(** [o.k]: the value of an own property, [undefined] when absent.  A
    parsed object holds a key once, so the first binding is the only one. *)
Fixpoint get (o : object) (k : string) : value :=
  match o with
  | [] => Undefined
  | (k', v) :: o' => if String.eqb k k' then v else get o' k
  end.

(** ToBoolean. *)
Definition truthy (v : value) : bool :=
  match v with
  | Undefined => false
  | Null => false
  | Boolean b => b
  | Num (Finite q) => negb (Qeq_bool q 0)
  | Num (Infinity _) => true
  | Num NaN => false
  | Str s => negb (String.eqb s "")
  | Arr _ => true
  | Obj _ => true
  end.

(** [a || b]. *)
Definition or (a b : value) : value := if truthy a then a else b.

(** [v !== undefined]. *)
Definition defined (v : value) : bool :=
  match v with
  | Undefined => false
  | _ => true
  end.

(** [Math.max(x, ...xs)] on integers. *)
Definition Math_max (x : Z) (xs : list Z) : Z := fold_left Z.max xs x.

End JS.

Import JS.

(** ** The data model *)

Module Note.

Record t : Type := mk {
  id : Z;
  content : value;
  important : value;
  date : string
}.

End Note.

Abbreviation Note := Note.t.

(** The collection at start-up; the three dates are the clock readings
    taken while the array literal is evaluated. *)
Definition seed (d1 d2 d3 : string) : list Note :=
  [ Note.mk 1 (Str "HTML is easy") (Boolean true) d1;
    Note.mk 2 (Str "Browser can execute only JavaScript") (Boolean false) d2;
    Note.mk 3 (Str "GET and POST are the most important methods of HTTP protocol")
            (Boolean true) d3 ].

Definition ids (notes : list Note) : list Z := map Note.id notes.

(** [generateId]: one more than the largest id, 1 on an empty array. *)
Definition generateId (notes : list Note) : Z :=
  let maxId :=
    match ids notes with
    | [] => 0
    | x :: xs => Math_max x xs
    end in
  maxId + 1.

(** ** Responses *)

Inductive payload : Type :=
| json_note (note : Note)
| json_notes (notes : list Note)
| json_error (error : string)
| empty.

Record response : Type := Response {
  status : Z;
  sent : payload
}.

(** ** The handlers

    Each handler takes the collection and returns the response together
    with the collection it assigns to [notes] (the same one when it
    assigns nothing). *)

(** [note.id === id] for a stored note and the number read off the path. *)
Definition has_id (id : number) (note : Note) : bool :=
  strict_eq (of_Z (Note.id note)) id.

(** GET /api/notes *)
Definition getNotes (notes : list Note) : response * list Note :=
  (Response 200 (json_notes notes), notes).

(** GET /api/notes/:id *)
Definition getNote (id : number) (notes : list Note) : response * list Note :=
  match find (has_id id) notes with
  | Some note => (Response 200 (json_note note), notes)
  | None => (Response 404 (json_error "Note not found"), notes)
  end.

(** POST /api/notes *)
Definition createNote (body : object) (now : string) (notes : list Note)
  : response * list Note :=
  if negb (truthy (get body "content")) then
    (Response 400 (json_error "Content is required"), notes)
  else
    let note :=
      Note.mk (generateId notes)
              (get body "content")
              (or (get body "important") (Boolean false))
              now in
    (Response 201 (json_note note), notes ++ [note]).

(** [{ ...note, important: body.important !== undefined
                             ? body.important : note.important }] *)
Definition updatedNote (note : Note) (body : object) : Note :=
  Note.mk (Note.id note)
          (Note.content note)
          (if defined (get body "important")
           then get body "important"
           else Note.important note)
          (Note.date note).

(** PUT /api/notes/:id *)
Definition updateNote (id : number) (body : object) (notes : list Note)
  : response * list Note :=
  match find (has_id id) notes with
  | None => (Response 404 (json_error "Note not found"), notes)
  | Some note =>
      (Response 200 (json_note (updatedNote note body)),
       map (fun n => if has_id id n then updatedNote note body else n) notes)
  end.

(** DELETE /api/notes/:id *)
Definition deleteNote (id : number) (notes : list Note) : response * list Note :=
  (Response 204 empty, filter (fun note => negb (has_id id note)) notes).

(** ** Requests and the service as a transition system *)

Inductive request : Type :=
| GET_notes
| GET_note (id : number)
| POST_notes (body : object) (now : string)
| PUT_note (id : number) (body : object)
| DELETE_note (id : number).

Definition handle (req : request) (notes : list Note) : response * list Note :=
  match req with
  | GET_notes => getNotes notes
  | GET_note id => getNote id notes
  | POST_notes body now => createNote body now notes
  | PUT_note id body => updateNote id body notes
  | DELETE_note id => deleteNote id notes
  end.

(** The collections the service can hold: the seed, and whatever a
    request leaves behind. *)
Inductive reachable : list Note -> Prop :=
| reachable_seed d1 d2 d3 : reachable (seed d1 d2 d3)
| reachable_step req notes :
    reachable notes -> reachable (snd (handle req notes)).

(** The collection after a sequence of requests, served one after the
    other. *)
Definition serve (reqs : list request) (notes : list Note) : list Note :=
  fold_left (fun notes req => snd (handle req notes)) reqs notes.

(** ** Handlers that read the environment

    [process.env.NODE_ENV] is a string, or [undefined] when the variable
    is not set. *)

Definition env (variable : option string) : value :=
  match variable with
  | Some s => Str s
  | None => Undefined
  end.

Record health : Type := Health {
  health_status : string;
  service : string;
  timestamp : string;
  environment : value
}.

(** GET /health *)
Definition getHealth (NODE_ENV : option string) (now : string) : Z * health :=
  (200, Health "OK" "Note API Backend" now (or (env NODE_ENV) (Str "development"))).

### Work to be completed
With the line holding "(Response 201 (json_note" as the first and the line holding "Note.mk (Note.id note)" as the last, set down that range of the entries above exactly, and nothing else.

### Answer space
    (Response 201 (json_note note), notes ++ [note]).

(** [{ ...note, important: body.important !== undefined
                             ? body.important : note.important }] *)
Definition updatedNote (note : Note) (body : object) : Note :=
  Note.mk (Note.id note)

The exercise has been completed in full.